Polémique après le tweet de Mesut Özil en soutien aux Ouïgours
Le tweet posté vendredi dernier par Mesut Özil, actuel joueur du club de football anglais d'Arsenal, et dans lequel il critiquait la répression des Ouïgours par la Chine, fait des vagues. Outrée, Pékin a fait interdire la diffusion d'un match d'Arsenal en Chine, tandis que son club a pris ses distances des propos tenus par le footballeur. Si certains éditorialistes saluent le courage d'Özil, d'autres doutent de ses véritables desseins.
Un courage exemplaire
The Irish Times salue la prise de position d'Özil et appelle d'autres personnalités à lui emboîter le pas :
«La réaction de la Chine au tweet du footballeur qui critique la répression de la minorité ouïgoure montre combien le pays est sensible aux commentaires étrangers sur les violations des droits humains dans la province du Xinjiang. Et toute l'importance qu'il y a à ce que le reste du monde évoque ces persécutions. Dans un secteur comme le football de haut niveau, où les joueurs ont peur de s'attirer les foudres de leurs sponsors et de leurs fans, on redoute souvent de provoquer ne serait-ce que les controverses les plus minimes. Le joueur d'Arsenal Mesut Özil s'est servi avec courage des réseaux sociaux pour exprimer son indignation quant à la détention massive des Ouïgours musulmans. Ses employeurs n'ont pas fait preuve du même courage.»
Özil n'est pas un défenseur des droits humains
taz taxe les déclarations d'Özil d'hypocrisie :
«Pour l'ami d'Erdoğan qui a pris l'autocrate comme témoin pour son mariage, qui y a passé une chanson nationaliste et qui ne s'est jamais ému de la persécution des dissidents ou des minorités ethniques en Turquie, la prise de position est pour le moins surprenante. Les droits humains en général ne le préoccupent pas outre mesure. Ce qu'il condamne surtout, ce sont les autodafés de corans et la fermeture de mosquées et d'écoles religieuses. Le recours au terme de 'Turkestan oriental' [pour désigner la province du Xinjiang] aura aussi sûrement plu à Erdoğan. Suite à la polémique sur la photo prise aux côtés d'Erdoğan, qui avait pris des accents racistes, on avait pardonné son écart de conduite à l'ex-joueur de la Mannschaft, invoquant un jeune écervelé, le cliché du footballer un peu naïf, mais somme toute apolitique. Cette image est devenue caduque : pour écrire ce qu'il a écrit ou fait écrire, il faut être un nationaliste religieux.»

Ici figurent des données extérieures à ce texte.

(** X6: [extract_image] on a complete save.  When the header is accepted,
    the width is not 0 and the file holds [width * height * 3] bytes from
    the screenshot offset on, the function returns the header and the
    transform of exactly those bytes, a buffer of [width * height * 3] bytes,
    whatever follows them in the file. *)
Theorem extract_image_returns (save : list byte) (meta : header) (f' : file) :
  parse_header (open_rb save) = Ok (meta, f') ->
  0 < width meta ->
  screenshot_offset meta + width meta * height meta * 3 <= Z.of_nat (length save) ->
  exists out,
    extract_image save = Ok (meta, out) /\
    Z.of_nat (length out) = width meta * height meta * 3 /\
    pixel_transform
      (take (Z.to_nat (width meta * height meta * 3))
         (drop (Z.to_nat (screenshot_offset meta)) save))
      (Z.to_nat (width meta)) (Z.to_nat (height meta)) = Ok out.
Proof.
  intros H Hw Hlen. unfold extract_image. rewrite H. cbn [mbind result_bind].
  apply parse_header_inv in H as (Hc & Hoff & _ & _ & Rw & Rh & _).
  pose proof (unpack_le_range (take 4 (drop 11 save))) as Rhs.
  assert (He : 0 <= width meta * height meta * 3) by nia.
  unfold seek. destruct (Z.ltb_spec (screenshot_offset meta) 0); [lia |].
  cbn [mbind result_bind]. rewrite Hc.
  rewrite read_exact_ok by (cbn [tell contents]; lia).
  cbn [mbind result_bind tell contents].
  set (data := take (Z.to_nat (width meta * height meta * 3))
                 (drop (Z.to_nat (screenshot_offset meta)) save)).
  assert (Hd : length data = (Z.to_nat (width meta) * Z.to_nat (height meta) * 3)%nat).
  { unfold data. rewrite length_take, length_drop. nia. }
  destruct (pixel_transform_stages data (Z.to_nat (width meta)) (Z.to_nat (height meta)))
    as (t & out & _ & Hout & _ & Lo & _); [lia | exact Hd |].
  exists out. rewrite Hout. cbn [mbind result_bind].
  split; [reflexivity |]. split; [| reflexivity]. rewrite Lo, Hd. nia.
Qed.

Lemma read_exact_zero f : read_exact f 0 = Ok ([], File (contents f) (tell f + 0)).
Proof.
  unfold read_exact, read. cbv zeta.
  destruct (Z.leb_spec 0 (Z.of_nat (length (drop (tell f) (contents f))))); [| lia].
  reflexivity.
Qed.

(** X7: degenerate dimensions.  A header that declares a width of 0 makes
    [extract_image] raise [ZeroDivisionError] (from [shift_px % w]) whatever
    the height and the length of the file; a header with a height of 0 and a
    width that is not 0 gives the empty buffer, without any read error even
    when the file ends before the screenshot offset. *)
Theorem extract_image_degenerate (save : list byte) (meta : header) (f' : file) :
  parse_header (open_rb save) = Ok (meta, f') ->
  (width meta = 0 -> extract_image save = Raise ZeroDivisionError) /\
  (0 < width meta -> height meta = 0 -> extract_image save = Ok (meta, [])).
Proof.
  intros H. unfold extract_image. rewrite H. cbn [mbind result_bind].
  apply parse_header_inv in H as (Hc & Hoff & _ & _ & Rw & Rh & _).
  pose proof (unpack_le_range (take 4 (drop 11 save))) as Rhs.
  unfold seek. destruct (Z.ltb_spec (screenshot_offset meta) 0); [lia |].
  cbn [mbind result_bind]. split.
  - intros ->. cbn [Z.mul]. rewrite read_exact_zero. reflexivity.
  - intros Hw ->. replace (width meta * 0 * 3) with 0 by lia.
    rewrite read_exact_zero. cbn [mbind result_bind].
    unfold pixel_transform, reorder_channels, permute_channels.
    cbn [length range3 for_each replicate mbind result_bind]. cbn.
    unfold shift_channel. destruct (Nat.eqb_spec (Z.to_nat (width meta)) 0); [lia |].
    destruct (-3 mod _ =? 0); destruct (-4 mod _ =? 0); reflexivity.
Qed.

(** ** The clustered container: offsets, dates and names *)

(** X8: clusters never overlap and stay aligned.  Every offset is a
    multiple of 4096, the offset of a non-negative cluster is at least
    [con_start], and two different clusters are at least 4096 bytes apart, so
    the blocks read for them are disjoint. *)
Theorem get_offset_blocks_disjoint (c1 c2 : Z) :
  c1 < c2 ->
  _get_offset c1 + 4096 <= _get_offset c2 /\
  _get_offset c1 mod 4096 = 0 /\
  (0 <= c1 -> con_start <= _get_offset c1).
Proof.
  intros H. split; [| split].
  - apply get_offset_apart, H.
  - rewrite get_offset_unfold. unfold corr, con_start, con_offset.
    apply Z.mod_divide; [lia |].
    destruct (0 <? c1 / 170); destruct (0 <? c1 / 170 / 170).
    + exists (12 + c1 + 2 * (c1 / 170 + 1) + 2 * (c1 / 170 / 170 + 1)). lia.
    + exists (12 + c1 + 2 * (c1 / 170 + 1)). lia.
    + exists (12 + c1 + 2 * (c1 / 170 / 170 + 1)). lia.
    + exists (12 + c1). lia.
  - apply get_offset_lower.
Qed.

Lemma land_low a n : 0 <= n -> Z.land a (2 ^ n - 1) = a mod 2 ^ n.
Proof.
  intros Hn. rewrite <- Z.land_ones by exact Hn. f_equal. rewrite Z.ones_equiv. lia.
Qed.

(** X9: the DOS date-time decoder loses nothing and checks nothing.  For
    a 32-bit value the six numbers lie in the ranges of their bit fields
    (year 1980 to 2107, month 0 to 15, day 0 to 31, hour 0 to 31, minute 0 to
    63, an even number of seconds up to 62), so months 0 and 13 to 15, day 0,
    hours 24 to 31 and minutes 60 to 63 are returned as they are; and the
    value is recovered from the six numbers. *)
Theorem dos_datetime_fields (v : Z) :
  0 <= v < 2 ^ 32 ->
  let '(year, month, day, hour, minute, sec2) := dos_datetime_from_u32 v in
  1980 <= year <= 2107 /\ 0 <= month <= 15 /\ 0 <= day <= 31 /\
  0 <= hour <= 31 /\ 0 <= minute <= 63 /\ 0 <= sec2 <= 62 /\ sec2 mod 2 = 0 /\
  v = ((year - 1980) * 512 + month * 32 + day) * 65536
      + hour * 2048 + minute * 32 + sec2 / 2.
Proof.
  intros Hv. unfold dos_datetime_from_u32. cbv zeta.
  change 0xFFFF with (2 ^ 16 - 1). change 0x7F with (2 ^ 7 - 1).
  change 0x0F with (2 ^ 4 - 1). change 0x1F with (2 ^ 5 - 1). change 0x3F with (2 ^ 6 - 1).
  rewrite !land_low by lia. rewrite !Z.shiftr_div_pow2 by lia.
  change (2 ^ 16) with 65536. change (2 ^ 7) with 128. change (2 ^ 4) with 16.
  change (2 ^ 5) with 32. change (2 ^ 6) with 64. change (2 ^ 9) with 512.
  change (2 ^ 11) with 2048. change (2 ^ 32) with 4294967296 in Hv.
  repeat split; Z.div_mod_to_equations; lia.
Qed.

Le sport, un concept géopolitique pour Pékin
The Times juge inacceptable la tentative de la Chine de museler les critiques de certains sportifs :
«La Chine sera le pays hôte des Jeux olympiques d'hiver 2022 et espère pouvoir organiser la Coupe du monde de football 2030. Elle cherche visiblement à devenir l'un des premiers organisateurs d'évènements sportifs dans le monde afin de montrer son influence géopolitique. Le sport international a toujours revêtu une dimension politique pour Pékin et il est hypocrite de sa part de chercher à étouffer les critiques formulées pas des étrangers à l'encontre de sa politique. La Chine et la Premier League peuvent retirer un bénéfice mutuel l'une de l'autre, mais le prix à payer pour cela ne peut être d'imposer aux sportives et sportifs de jurer fidélité aux politiques souvent inadaptées et néfastes du Parti communiste chinois.»
Les burgers passent avant la morale
Sheila Sitalsing, chroniqueuse à De Volkskrant, évoque les motivations d'Arsenal :
«Le club ne peut se permettre de telles critiques à l'heure où ses affaires sont florissantes : droits TV liés à la Premier League, vente de produits dérivés en tout genre et développement de sa propre chaîne de restaurants en Chine. Héctor Bellerín, un coéquipier d'Özil, avait tweeté sur la campagne électorale britannique, en recourant aux mots-dièse 'fuckBoris' et 'GoVote', sans subir pour autant les récriminations de son club. Ainsi sont les choses : on redoute davantage la réaction de Xi Jinping que celle de Boris Jonhson. Et la morale ne fait pas vendre de hamburgers. On fait donc très attention à l'avis des nouveaux 'patrons' et à leurs priorités. En exportant sa 5G, ses smartphones tendances, ses routes, ports, voies ferrées, ordinateurs, automobiles et technologie, la Chine fournit gratuitement sa conception du monde, caractérisée par la répression, la censure, l’endoctrinement et la rééducation.»